Leydú, helada. Entonces Metrónomo encontró la inspiración y la oportunidad; extrajo su diario del bolsillo y escribió: “Quiero sentir algo más serio por las mujeres. No he conocido todavía ninguna que pudiera mejorar mi concepto respecto a ellas. Nada hacen de extraordinario para que esto suceda: corren dando saltitos, gritan enloquecidas, patalean, miran de soslayo, suspiran enamoradas, hablan bajito, miran al cielo, estudian secretariado, suben a los autos, abren las piernas, lloran, tienen hijos, después amantes (que pueden ser sus hijos), escriben a máquina, salen casi desnudas a barrer la entrada de sus casas, y mueren. Sencillamente. Mueren sin grandeza, como los seres humanos”. Antes de guardar el diario recordó algo que anotó enseguida para no olvidarlo. Agregó: “Yo necesito una mujer que haya sufrido, pero que no haya sufrido en vano”. Leydú trató de detener a Metrónomo cuando vio que éste se ponía la ropa y alistaba sus cosas para largarse de allí sobre la marcha. No pudo lograr mucho, sin embargo, pues él volvió a paralizarla: lo contempló escribir, y luego pegar en la ventana de la habitación, un cartel que decía en grandes letras de imprenta: “SE DICTAN CLASES DE MORAL. LLAMAR AL TELÉFONO 2004-1992. PREGUNTAR POR EL SR. METRÓNOMO CABIEDES”. Segundos después lo vio partir con su cuerpo y su andar de hombre bueno, pero sometido.
 º   º   º   º   º
Metrónomo tenía que ofrecer una conferencia esa noche. Su primera conferencia. Estaba ya sobre la hora. Llegó apuradísimo al auditorio. Su ropa no era la apropiada; esto era muy importante para él, así que se tomó un tiempo para cambiar de aspecto. Pidió un terno prestado, muy elegante y serio, pero con el apuro y el nerviosismo…Metrónomo sale al escenario con la bragueta abierta y el miembro expuesto. El auditorio se escandaliza. Se oyen risas y llantos.
—¡Oh! —dice Metrónomo, al comprobar su descuido— Disculpen. Olvidé ponerme la corbata.
Abandona corriendo el proscenio y al rato regresa con la corbata impecablemente arreglada, pero igualmente con la bragueta abierta y el miembro expuesto. El auditorio estalla en más risas y en más llantos. Metrónomo baja la cabeza y experimenta en ese momento una intensa y extensa sensación de dolor. No sabe cómo reaccionar. No se le ocurre nada, una salida ingeniosa, divertida, o lo que sea. Él nunca supo sortear con habilidad situaciones como ésa.
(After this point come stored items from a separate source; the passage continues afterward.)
(* ===== verification/Prelude.v ===== *)
(** * StreamSight agent: a verification library

    The agent (src/cmd/agent) polls a Kafka cluster on a timer. Every cycle it
    asks the cluster about metadata, offsets, groups, epochs, log directories
    and configs, assembles one batch (src/internal/metrics/types.go) and hands
    it to an exporter. It is written around one promise: a batch that is
    incomplete says so. Whatever a broker refused, a filter hid or a cap cut is
    a counted row of a _section_ of that batch. The development models the
    cycle as the code runs it and proves that promise.

    ** How the program's parts interact

<<
      agent.go --runCycle--> Collector.Collect --> 12 goroutines, one per phase
                                    |                 each: sec.request(client call),
                                    |                 then decode into rows + errors
                                    v
                               post-passes: attach, wireSections,
                               finalize (mergeErrors, truncation sum)
                                    v
                               Batch --> exporter (stdout, file, http)
                                                             |
                            mock ingest (the contract, checked) <-- POST
>>

    A phase owns one section (the topics phase six). Phases share what they
    read from one another through captured variables, and order themselves with
    channels that are closed when a variable is set.

    ** Files, and the code each one models (paths under src/internal/)

    - [Prelude]: integers at their width, the state monad Go's pointer
      parameters become, [sort.Slice], Go byte order on strings, nil slices.
    - [Wire]: metrics/types.go. One record per struct, [option] for a pointer
      and for a slice that may be nil.
    - [Errors]: the errors of collector/errors.go: Go error values with their
      Unwrap chains, [errors.As] as a walk over them, [classify], [errorCode],
      the section names, the order of statuses.
    - [Sections]: the rest of errors.go and the keys of limits.go: the record
      [section], [record] with its sample, entity and key budgets,
      [request], [requestPartial], [recordShards]. [section_wf] is the
      invariant; [Recorder] is the class a phase's proof uses instead of
      the body of [record].
    - [Merge]: limits.go [mergeErrors] and the tail of Collect ([finalize]).
    - [Filter]: collector/filter.go, and [validatePattern] of config/config.go.
    - [Cadence]: [runsThisCycle] and [everyNth] of collector.go, on uint64.
    - [Kadm]: collector/client.go: a request type with one constructor per
      method of [clusterClient], its responses, and the client library's
      records those carry.
    - [Collector]: Options, Collector, New, [newSection].
    - [Topics]: metadata.go. [Offsets]: offsets.go, throughput.go, rpc.go.
      [Truncation]: truncation.go. [Reassign]: reassign.go. [Groups]:
      groups.go. [Configs]: configs.go. [ShareGroups]: sharegroups.go.
      [LogDirs]: logdirs.go.
    - [Sched]: goroutines in general. A [prog] is a straight-line body of
      receives, closes, requests and assignments; [step] interleaves the
      threads, the clock and cancellation. Disciplines that are checked on
      the program text give order, data flow, progress and termination of
      every schedule.
    - [Pipeline]: [Collector.Collect] itself: the variables, the twelve
      goroutines, the post-passes, and the collector's fields across cycles.
    - [Capabilities]: kafka/capabilities.go, [Client.Probe] and the
      questions of kafka/client.go. [Gates]: [collectorOptions] and
      [applyCapabilityGates] of agent/agent.go.
    - [Hooks]: kafka/hooks.go, the RPC accumulator. [Client]: kafka/client.go,
      the client options that are computed from a configuration.
    - [Strconv]: what the program uses of [strconv], [strings] and [time].
      [Environment]: config/config.go, from the environment to a checked
      [Config], with what is printed of it at startup.
    - [Export]: export/exporter.go, and the pure part of export/http.go
      (body, key, response, delays). It has the interface [Exporter] with its
      laws [ExporterLaws]. [Http]: the queue, worker and shutdown of
      export/http.go as a step relation in which time passes. [File]:
      export/file.go and export/stdout.go over a disk on which any call may
      fail. Both give an [Exporter].
    - [Agent]: agent/agent.go: startup, the loop, the cycle, against
      [Exporter] and [batchCollector]; [Pipeline] implements the latter.
    - [Checks]: mockingest/check.go, the checks of one batch, in the monad of
      the warned set and the failures found. [Conform]: what a batch must
      satisfy, stated without a loop or a counter. [Ingest]: the server of
      mockingest/server.go, check.go, faults.go and report.go: transport,
      memory of earlier batches, faults, counters; its handlers interleave at
      the mutex. [Statuses]: the status lines its answers have, and that no
      failure of a check is answered below 400. [Console]: its other routes,
      the multiplexer, its figures and dumps.
    - [Contract]: the agent's side against the server's.
    - [Schema]: mockingest/schema.go over types as values, and the struct tags
      of metrics/types.go as a table. [Json], [Encoding]: what encoding/json
      does with a value of each wire struct, built of the tags; [JsonText] and
      [Rfc3339]: the text. [Delivery]: a batch from the exporter's encoder to
      the server's decoder.
    - [Commands]: cmd/agent and cmd/mock-ingest: flags to exit code.
    - [Exchange]: no file of its own: the agent's loop, the HTTP exporter and the
      server, composed over a network that loses, repeats and delays; the response
      an attempt reads is one the server gave to a copy of its post, or none.
    - [Report]: the console of mockingest/report.go, with its ratios in binary64.

    A function that writes through a pointer is a state-passing function over
    the pointed-to value ([St]); a method keeps its name; an anonymous part of
    a long function has a name of its own, and PROJECT.json gives its lines.

    ** What the theorems show

    - Concurrency ([Pipeline]): in every interleaving, requests are ordered as
      the offset chain needs, but for the start offsets against the committed
      ones, which nothing orders ([collect_sample_order]); no goroutine reads a
      variable before its final value ([collect_dataflow]); every schedule
      ends, none deadlocks, no channel is closed twice ([collect_terminates]);
      every batch satisfies what the wire contract asks
      ([collect_batch_conforms]).
    - Accounting ([Sections], [Merge]): each occurrence recorded is in a row's
      count or a drop, except the later ones of a key that was refused
      ([record_conserves]); budgets hold ([record_bounded]); the global cap keeps
      the most important rows and charges each section what it lost
      ([mergeErrors_selects], [finalize_conforms]); the status a request leaves is
      the one its error and its data determine, from whatever status before
      ([requestPartial_promise], [request_outcome]).
    - Phases: each [*_faithful] and [*_exact] theorem says, for every response,
      which rows are shipped and which errors are recorded: nothing made up,
      nothing unselected; no null offset ships under an [ok] section
      ([null_offset_degrades]); the epoch probes are of real mismatches, each
      question asked once ([epoch_probes_genuine], [epochRounds_exact]).
    - Startup ([Capabilities], [Gates], [Environment], [Agent]): a
      configuration that loads is valid and one that does not is reported in
      full ([load_valid], [load_reports_all]); what the probe found is what
      every broker serves ([probe_sound]), and with the gates applied no
      schedule of a cycle asks a gated question of a cluster that cannot answer it
      ([gated_requests_served]); a failed startup has closed what it opened, a
      failed probe closes no gate ([startup_guarantees]).
    - The RPC window ([Hooks]): whatever the hooks interleave with, every
      snapshot returned reports the observations of one window of them, exactly
      ([window_exact]).
    - Delivery ([Http], [File]): every batch offered is delivered, rejected,
      dropped, queued or in hand, and the counters say so ([export_conserves]);
      the oldest go first ([queue_keeps_newest]); attempts and time are bounded
      ([attempts_bounded], [retry_delays]); shutting down drains ([close_drains]).
      The file exporter refines a bounded log of whole lines
      ([file_refines_log]), and on a faulty disk a nil error is a line that was
      written ([export_result]).
    - The loop ([Agent]): batches are numbered without a hole, and a collection that
      ends cancelled consumes no number ([batches_numbered]); for any exporter that keeps the laws, each batch's
      telemetry accounts for every earlier one ([telemetry_accounts]); with the
      program's own collector what is handed over is a conforming batch
      ([shipped_conforms]).
    - The contract ([Conform], [Contract], [Ingest]): the server's checks decide
      a declarative contract ([checks_decide]), which what leaves a configured
      agent meets but for what only the brokers and the clocks decide
      ([agent_meets_contract]); its verdicts on redeliveries are those of the
      history, whatever interleaves ([verdict_exact]); its counters say where
      each request went ([server_counts]), each is answered once
      ([request_answered]), its rings hold the latest ([batches_served]), its
      routes are exact ([routes_exact]), its exit code is the verdict
      ([mock_exit]).
    - The whole chain ([Exchange]): over any such network a batch counted as
      exported was accepted by the server as the very batch the loop handed over,
      and it conforms ([exported_accepted]); the server's verdicts on what the agent
      sends again are never wrong about it ([redelivery_verdicts]).
    - The wire ([Schema], [Delivery]): the list of paths is what the tags and types
      say the encoding writes, through no struct twice, and that of the batch is the
      frozen one ([FieldPaths_exact], [schema_v1_frozen]); a posted
      batch is decoded to itself and judged as itself
      ([posted_batch_checked]).
    - The console ([Report]): figures computed on integers are what the code
      computes in floating point ([humanBytes_float]); the summary does not depend
      on the order of a map ([summary_stable]).
    - Values: nothing shipped depends on a sensitive config value ([configs_safe]), no
      credential printed ([redacted_hides]); machine arithmetic is exact or its
      wrap-around stated ([brokerIDOf_decimal], [duration_roundtrip]).

    Theorems that are not properties record what the code does where that
    surprises: [Groups.failed_shard_ships_failed_section],
    [Truncation.answered_prefix_starves], [Configs.brokerIDOf_overflows],
    [Filter.validate_accepts_invalid_utf8], [Pipeline.committed_before_start],
    [File.failed_rename_shifts_again], [File.failed_close_is_permanent].

    ** Bounds and fuel

    Caps are the code's own constants: 4 probe rounds, 1024 triggers per cycle,
    8192 remembered questions, 1000 reassigning partitions, 256 distinct error
    keys per section, the per-section and global error budgets of [Limits].
    Loops are structural recursions over the list they range over, with these
    exceptions. [Strconv.durationLoop] takes fuel: each round consumes a unit,
    so the length of the text is enough, and [duration_roundtrip] has it return.
    [JsonText.readValue] takes the length of the text, which [weight_length]
    shows to be enough for a written value; [Schema.walkStruct] takes one more
    than the number of structs, beyond which fuel changes nothing
    ([walkStruct_fuel]); a request's eight actions are all it has
    ([request_answered]).
    [bufio.Writer.Write] of [File] goes round at most three times, which is
    written out. Termination of a cycle is well-foundedness of [Sched.step],
    that of the shutdown a decreasing measure ([Http.drainMeasure]), with no
    bound chosen; the executable scheduler [drive] takes fuel and is used only
    to compute the witnesses' runs. [late] in [Http] is the most a timer may
    overrun, any non-negative number. The counters of [Export] and [Hooks] wrap
    at 64 bits, and the theorems that read them as numbers say below what count.

    ** Parameters

    Code that is not under src/ is a class, with documented behaviour as laws:
    [KerrCodes] and [KerrErrors] (the error table of the Kafka client), [Kadm]
    and [KadmVersions] (its [Sorted] and [Each] methods permute and order),
    [ShardErrorText], [ConfigSources] and [KmsgNames] (its texts). Standard
    library functions too large or too opaque to write out are classes too:
    [Regexp] in [Filter] (the engine beyond literals), [GoLibrary] in [Strconv]
    (a floating-point product and Unicode case tables), [NetURL], [Codec] (JSON
    and gzip; its JSON is given in [Delivery]), [HttpDate], [Decoders] (MIME,
    gzip, SHA-256, JSON, likewise), [ControlJSON], [MapRange] (the order in which
    a map is ranged over), [Quoting] and [Dumping] in [Report] (quoting a string,
    indenting a body), [TimeText] (a time in the host's zone, given in
    [Rfc3339]). [OS] in [File] says which system calls fail, and
    [Cluster] in [Sched] answers requests: any function, so that no theorem
    trusts a disk or a broker. [seconds] of [Agent] is the conversion of a
    duration to a float. Every witness instantiates them with concrete
    functions.

    ** Not modelled

    Logging, and the messages of the mock ingest's failures ([Failure] has code,
    severity and path; the console is given the messages); package flag and the
    listeners; the code of gzip, TLS, SASL and the Kafka client; package time
    except for the values the code reads from it. The text of JSON is that of
    the values the wire has: whole numbers, no surrogate escapes; a slice the
    program never tells from nil is written as an empty list where Go may write
    null. A decoded status is one of the five. An ingest path with a wildcard, an
    escape or a method of the multiplexer, and a request's path with an escape:
    [Console.dispatch] says nothing of these. *)

From stdpp Require Import base tactics option list list_numbers gmap strings sorting numbers.
From Stdlib Require Import ZArith Lia.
Y es que Metrónomo era abogado; un buen abogado, pero nada más. No era mucho, realmente. Por fin intenta algo: sin mover la cabeza, torvamente cambia la dirección de su mirada y encuentra que¼
º   º   º   º   º
Leydú seguía en la habitación del hostal aquel y estaba nuevamente acompañada.
—Amor —le dice ella a su amante, en la penumbra íntima—, sé amable conmigo. Ya sabes a lo que me refiero.
Entonces Amor Gutiérrez se arrodilla sobre la cama, soba suavemente los muslos de Leydú y le rasca con fruición las plantas de los pies.